Is there a deeper question than: “What do you really want?” When it is their turn to play, I often hear coaches say they do not have the faintest idea what to do. So, I ask them: “What would you enjoy?” Well, interestingly enough, the answer that comes up most often is: “I’d like to be lucky.”
When I ask these coaches a few more questions, once in a while one of them says something along the line of: “Well, I’d like to put down more opposing players.” When we finally get down to what a coach really wants, I say: “Well then, make it happen and let go of “Your” luck. If being lucky is very important to you, you’ll waste your time trying to be lucky. You’ll coach in a way that doesn’t suit you in order to win games and you’ll continue to feel miserable. This is stupid.”

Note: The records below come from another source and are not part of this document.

(* ===== verification/Hiredis.v ===== *)
(** * hiredis.cc: formatting of commands and the blocking connection

    Model of [redisvFormatCommand] and of the functions on a [redisContext] of
    [src/src/hiredis/hiredis.cc].  A format is a C string (its bytes without the NUL); the
    variable arguments are the slots that the caller passed: a slot of eight bytes holds an int,
    a long or a size, a pointer is the bytes that it points to.  [vsnprintf] is modelled for the
    conversions of integers; the text of a double is a parameter.

    The socket is the interface [Socket].  [redisGetReply] loops on it, with fuel for the reads
    and the writes.  What a socket with a server behind it promises is [faithful]: commands are
    answered in order, reads and writes transfer some of the bytes, and may fail at any time.
    On such a socket a connection is a queue of answers ([session], [redisGetReply_step]), and a
    connection that has failed does not deliver anything any more ([dead]).

    [redisvFormatCommand_template]: whatever bytes are interpolated with %s and %b, the command
    has the words of the format as its arguments.  [redisFormatCommandArgv] is in [Proto], the
    parser of replies in [Reader]. *)

From Stdlib Require Import ZArith Lia.
From stdpp Require Import prelude list strings numbers.
From S2P Require Import Prelude.
From S2P Require Import Util.
From S2P Require Import Sds.
From S2P Require Import Client.
From S2P Require Import Proto.
From S2P Require Import Reader.

Local Open Scope Z_scope.

Module Hiredis.

Definition REDIS_ERR_IO : Z := 1.
Definition REDIS_ERR_EOF : Z := 3.
Definition REDIS_ERR_OOM : Z := 5.

(** ** Variable arguments and vsnprintf *)

Inductive va_slot :=
  | VWord (w : Z)              (* int, long, long long, size_t *)
  | VPtr (mem : list Z)        (* char*: what it points to *)
  | VDouble (d : list Z).      (* its representation *)

(** The character at a pointer into a C string, of which the rest is given. *)
Definition char (p : list Z) : Z := match p with x :: _ => x | [] => 0 end.
Definition isdigit (c : Z) : bool := (48 <=? c) && (c <=? 57).
(** [strchr(s,c) != NULL]: the NUL at the end of [s] is found too. *)
Definition strchr (s : list Z) (c : Z) : bool := (c =? 0) || bool_decide (c ∈ s).

Definition intfmts : list Z := str "diouxX".

Fixpoint skip_digits (p : list Z) : list Z :=
  match p with x :: q => if isdigit x then skip_digits q else p | [] => [] end.
Definition skip (f : Z) (p : list Z) : list Z := if char p =? f then tail p else p.

Inductive va_type := AInt | ALong | ALongLong | ADouble.

(** The printf format that starts at [p], after the percent sign: the type of its argument and
    the pointer to its conversion character. *)
Definition scan_format (p : list Z) : option (va_type * list Z) :=
  (* Flags *)
  let p := skip 35 p in let p := skip 48 p in let p := skip 45 p in
  let p := skip 32 p in let p := skip 43 p in
  (* Field width *)
  let p := skip_digits p in
  (* Precision *)
  let p := if char p =? 46 then skip_digits (tail p) else p in
  let size n ty :=
    let p := drop n p in
    if negb (char p =? 0) && strchr intfmts (char p) then Some (ty, p) else None in
  if strchr intfmts (char p) then Some (AInt, p)
  else if strchr (str "eEfFgGaA") (char p) then Some (ADouble, p)
  else if (char p =? 104) && (char (tail p) =? 104) then size 2%nat AInt
  else if char p =? 104 then size 1%nat AInt
  else if (char p =? 108) && (char (tail p) =? 108) then size 2%nat ALongLong
  else if char p =? 108 then size 1%nat ALong
  else None.

(** *** Integer conversions of vsnprintf *)

Record directive := mkDirective {
  alternate : bool; zero_pad : bool; left_adjust : bool; space_sign : bool; plus_sign : bool;
  width : Z; precision : option Z; bits : Z; conversion : Z;
}.

Fixpoint parse_flags (p : list Z) (d : directive) : directive * list Z :=
  match p with
  | x :: q =>
    let '(mkDirective a z l s pl w pr b c) := d in
    if x =? 35 then parse_flags q (mkDirective true z l s pl w pr b c)
    else if x =? 48 then parse_flags q (mkDirective a true l s pl w pr b c)
    else if x =? 45 then parse_flags q (mkDirective a z true s pl w pr b c)
    else if x =? 32 then parse_flags q (mkDirective a z l true pl w pr b c)
    else if x =? 43 then parse_flags q (mkDirective a z l s true w pr b c)
    else (d, p)
  | [] => (d, [])
  end.

Fixpoint parse_number (p : list Z) (n : Z) : Z * list Z :=
  match p with
  | x :: q => if isdigit x then parse_number q (n * 10 + (x - 48)) else (n, p)
  | [] => (n, [])
  end.

(** A format of one directive, [%] included. *)
Definition parse_directive (fmt : list Z) : directive :=
  let '(mkDirective a z l s pl _ _ _ _, p) :=
    parse_flags (tail fmt) (mkDirective false false false false false 0 None 0 0) in
  let '(w, p) := parse_number p 0 in
  let '(pr, p) := if char p =? 46 then let '(n, p) := parse_number (tail p) 0 in (Some n, p) else (None, p) in
  let '(b, p) :=
    if (char p =? 104) && (char (tail p) =? 104) then (8, drop 2 p)
    else if char p =? 104 then (16, drop 1 p)
    else if (char p =? 108) && (char (tail p) =? 108) then (64, drop 2 p)
    else if char p =? 108 then (64, drop 1 p) else (32, p) in
  mkDirective a z l s pl w pr b (char p).

Fixpoint radix_loop (fuel : nat) (base v : Z) (letter : Z) (acc : list Z) : list Z :=
  match fuel with
  | O => acc
  | S fuel =>
    let k := v mod base in
    let acc := (if k <? 10 then 48 + k else letter + (k - 10)) :: acc in
    if v / base =? 0 then acc else radix_loop fuel base (v / base) letter acc
  end.

(** The digits of the magnitude [v]; an unsigned 64 bit integer has at most 22 in base 8. *)
Definition magnitude (conv v : Z) : list Z :=
  if conv =? 111 then radix_loop 22 8 v 97 []
  else if conv =? 120 then radix_loop 22 16 v 97 []
  else if conv =? 88 then radix_loop 22 16 v 65 []
  else radix_loop 22 10 v 97 [].

Definition pad (n : Z) (c : Z) (l : list Z) : list Z := replicate (Z.to_nat (n - zlen l)) c.

Definition print_directive (d : directive) (w : Z) : list Z :=
  let signed := (conversion d =? 100) || (conversion d =? 105) in
  let v := if signed then swrap (bits d) w else uwrap (bits d) w in
  let sign :=
    if negb signed then []
    else if v <? 0 then [45] else if plus_sign d then [43] else if space_sign d then [32] else [] in
  let ds := match precision d with Some 0 => if v =? 0 then [] else magnitude (conversion d) (Z.abs v)
            | _ => magnitude (conversion d) (Z.abs v) end in
  let ds := pad (default 0 (precision d)) 48 ds ++ ds in
  let ds := if alternate d && (conversion d =? 111) && negb (char ds =? 48) then 48 :: ds else ds in
  let prefix :=
    if alternate d && ((conversion d =? 120) || (conversion d =? 88)) && negb (v =? 0)
    then [48; conversion d] else [] in
  let head := sign ++ prefix in
  if left_adjust d then head ++ ds ++ pad (width d) 32 (head ++ ds)
  else if zero_pad d && bool_decide (precision d = None) then head ++ pad (width d) 48 (head ++ ds) ++ ds
  else pad (width d) 32 (head ++ ds) ++ head ++ ds.

(** ** redisvFormatCommand *)

Section Format.
Context (print_double : list Z -> list Z -> list Z).

Definition vsnprintf (fmt : list Z) (a : va_slot) : list Z :=
  match a with
  | VWord w => print_directive (parse_directive fmt) w
  | VDouble d => print_double fmt d
  | VPtr _ => []
  end.

(** [va_arg] with a type, and with char*. *)
Definition va_scalar (ty : va_type) (ap : list va_slot) : outcome (va_slot * list va_slot) :=
  match ty, ap with
  | ADouble, VDouble d :: ap => Ok (VDouble d, ap)
  | (AInt | ALong | ALongLong), VWord w :: ap => Ok (VWord w, ap)
  | _, _ => Undefined
  end.
Definition va_pointer (ap : list va_slot) : outcome (list Z * list va_slot) :=
  match ap with VPtr m :: ap => Ok (m, ap) | _ => Undefined end.

(** [strlen] and the string; the bytes must hold a NUL. *)
Fixpoint c_string (m : list Z) : outcome (list Z) :=
  match m with
  | [] => Undefined
  | x :: m => if x =? 0 then Ok [] else s ← c_string m; Ok (x :: s)
  end.

(** One directive: the argument so far, the rest of the arguments and the rest of the format;
    [None] is [goto err]. *)
Definition format_directive (c : list Z) (ap : list va_slot) (curarg : list Z)
    : outcome (option (list Z * list va_slot * list Z)) :=
  let c1 := char (tail c) in
  if c1 =? 115 then
    '(arg, ap) ← va_pointer ap; s ← c_string arg; Ok (Some (curarg ++ s, ap, drop 2 c))
  else if c1 =? 98 then
    '(arg, ap) ← va_pointer ap;
    '(size, ap) ← va_scalar ALong ap;
    match size with
    | VWord size =>
      if 0 <? uwrap 64 size then
        match load arg 0 (uwrap 64 size) with
        | Some s => Ok (Some (curarg ++ s, ap, drop 2 c))
        | None => Undefined
        end
      else Ok (Some (curarg, ap, drop 2 c))
    | _ => Undefined
    end
  else if c1 =? 37 then Ok (Some (curarg ++ [37], ap, drop 2 c))
  else
    match scan_format (tail c) with
    | None => Ok None
    | Some (ty, p) =>
      '(a, ap) ← va_scalar ty ap;
      (* [_l = (_p+1)-c] *)
      let l := Z.of_nat (length c - length p) + 1 in
      if l <? 14 then
        match p with
        | [] => Undefined     (* the loop goes on behind the NUL *)
        | _ :: rest => Ok (Some (curarg ++ vsnprintf (take (Z.to_nat l) c) a, ap, rest))
        end
      else Ok (Some (curarg, ap, drop 2 c))
    end.

Fixpoint format_loop (fuel : nat) (c : list Z) (ap : list va_slot) (curarg : list Z) (touched : bool)
    (curargv : list (list Z)) : outcome (option (list (list Z))) :=
  match fuel with
  | O => OutOfFuel
  | S fuel =>
    if char c =? 0 then Ok (Some (if touched then curargv ++ [curarg] else curargv))
    else if negb (char c =? 37) || (char (tail c) =? 0) then
      if char c =? 32 then
        if touched then format_loop fuel (tail c) ap [] false (curargv ++ [curarg])
        else format_loop fuel (tail c) ap curarg touched curargv
      else format_loop fuel (tail c) ap (curarg ++ [char c]) true curargv
    else
      d ← format_directive c ap curarg;
      match d with
      | None => Ok None
      | Some (curarg, ap, c) => format_loop fuel c ap curarg true curargv
      end
  end.

(** "Build the command at protocol level": [totlen] was summed up argument by argument. *)
Definition build_command (argv : list (list Z)) : outcome (list Z) :=
  match (totlen ← Proto.totlen_loop argv 0; n ← Proto.intlen (zlen argv); Some (swrap 32 (totlen + (1 + n + 2)))) with
  | Some totlen =>
    let cmd := Proto.format_command argv in
    if zlen cmd =? totlen then Ok cmd else Undefined
  | None => Undefined
  end.

(** The command; [None] is the result -1. *)
Definition redisvFormatCommand (format : list Z) (ap : list va_slot) : outcome (option (list Z)) :=
  argv ← format_loop (S (length format)) format ap [] false [];
  match argv with
  | None => Ok None
  | Some argv => cmd ← build_command argv; Ok (Some cmd)
  end.
End Format.

(** ** The context *)

Record redisContext := mkContext {
  err : Z;
  errstr : list Z;
  blocking : bool;                    (* flags & REDIS_BLOCK *)
  obuf : list Z;
  reader : Reader.redisReader;
}.

Definition set_obuf (b : list Z) (c : redisContext) := mkContext (err c) (errstr c) (blocking c) b (reader c).
Definition set_reader (r : Reader.redisReader) (c : redisContext) := mkContext (err c) (errstr c) (blocking c) (obuf c) r.

(** With NULL the description is the text of [errno], which the result of the call carries. *)
Definition redisSetError (ty : Z) (msg : list Z) (c : redisContext) : redisContext :=
  mkContext ty (take 127 msg) (blocking c) (obuf c) (reader c).

(** redisContextInit, with REDIS_BLOCK as the functions that connect set it. *)
Definition redisContextInit (block : bool) : redisContext := mkContext 0 [] block [] Reader.redisReaderCreate.

(** The results of write and read; [eagain] tells [errno == EAGAIN]. *)
Inductive write_result := Written (n : Z) | WriteError (eagain : bool) (msg : list Z).
Inductive read_result := ReadBytes (bs : list Z) | ReadError (eagain : bool) (msg : list Z).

“It’s better to have a short, enjoyable coaching career than a long, miserable one. After all, luck doesn’t matter if you really enjoy your play style and, who knows, you might even become a Blood Bowl legend. Being one with what you love is the only way to become truly competent at something, and that’s what will win you games. So, don’t worry too much about “Your” luck.”
You can’t learn from your luck. If you realize you made a mistake (and the outcome happens to be good), you should learn not to. If you realize you made the right call (even though the outcome was bad) you should learn to do it more.The Sage, top blood bowl coach
What do you REALLY want?
Therefore, it is important to consider what we really want as a coach. Well, when we naively answer this question, we figure out that we desire complete control over our luck. For instance, to score touchdowns at will or to enjoy all-you-can-hit injuries. We seek the power to succeed on every roll of the dice. In short, we desire Nuffle-like omnipotence.
Now, ask coaches what they would do with this omnipotence. Well, their answers mix all sorts of largely conflicting intents because they’ve never really thought it through. Therein lies an excellent lesson. We are so hung-up on the idea of controlling our luck, of making everything go our way, that it prevents us from optimizing our coaching.
Being nuffle sUcks
If you take the time to really ponder it, leveraging the full force of your imagination, you will soon realize that you do not really want to be in Nuffle’s shoes.
It is that if you only coached games with completely predictable results, you would end up bored. With such perfect control over your luck, you could only get kicks out of failures – just like Nuffle … and that is a very dark place to be. You would soon long for a surprise. You could not ask for something specific, because obviously, it would ruin the surprise. But you would probably ask for unpredictable dice results, knowing they could either succeed or fail. In short, you would be asking for some good ol’ Blood Bowl again.
LETting GO OF “Your” LUCK
Let’s go back to our question: “What do you really want?” And after a bit of thought, your answer is now probably: “I don’t know.” And honestly, I do not know either.
What I do know is that when you are a rookie coach, you do not know what you really want … and when you are a legendary coach, you do not know either.
When you are a rookie, you do not know because you have not thought about it. Then, as you play games, you are forced to think about it and say: “Damn it! I want to be lucky!” Then, when you become a legend, you say to yourself: “No! That’s not it. Sure, luck can either piss you off or make you smile! But really, I don’t know what I want anymore and that’s why I don’t ask for anything. I prefer to let it go so that I can concentrate and optimize my game.”
It takes a ton of humility before Nuffle’ greatness to let go of “Your” luck and accept the surprises how good or bad they are. But, once you stop worrying, all that wasted brain power is freed and can be fruitfully invested elsewhere. In other words, the more you let go of “Your” luck, the more it comes back to you.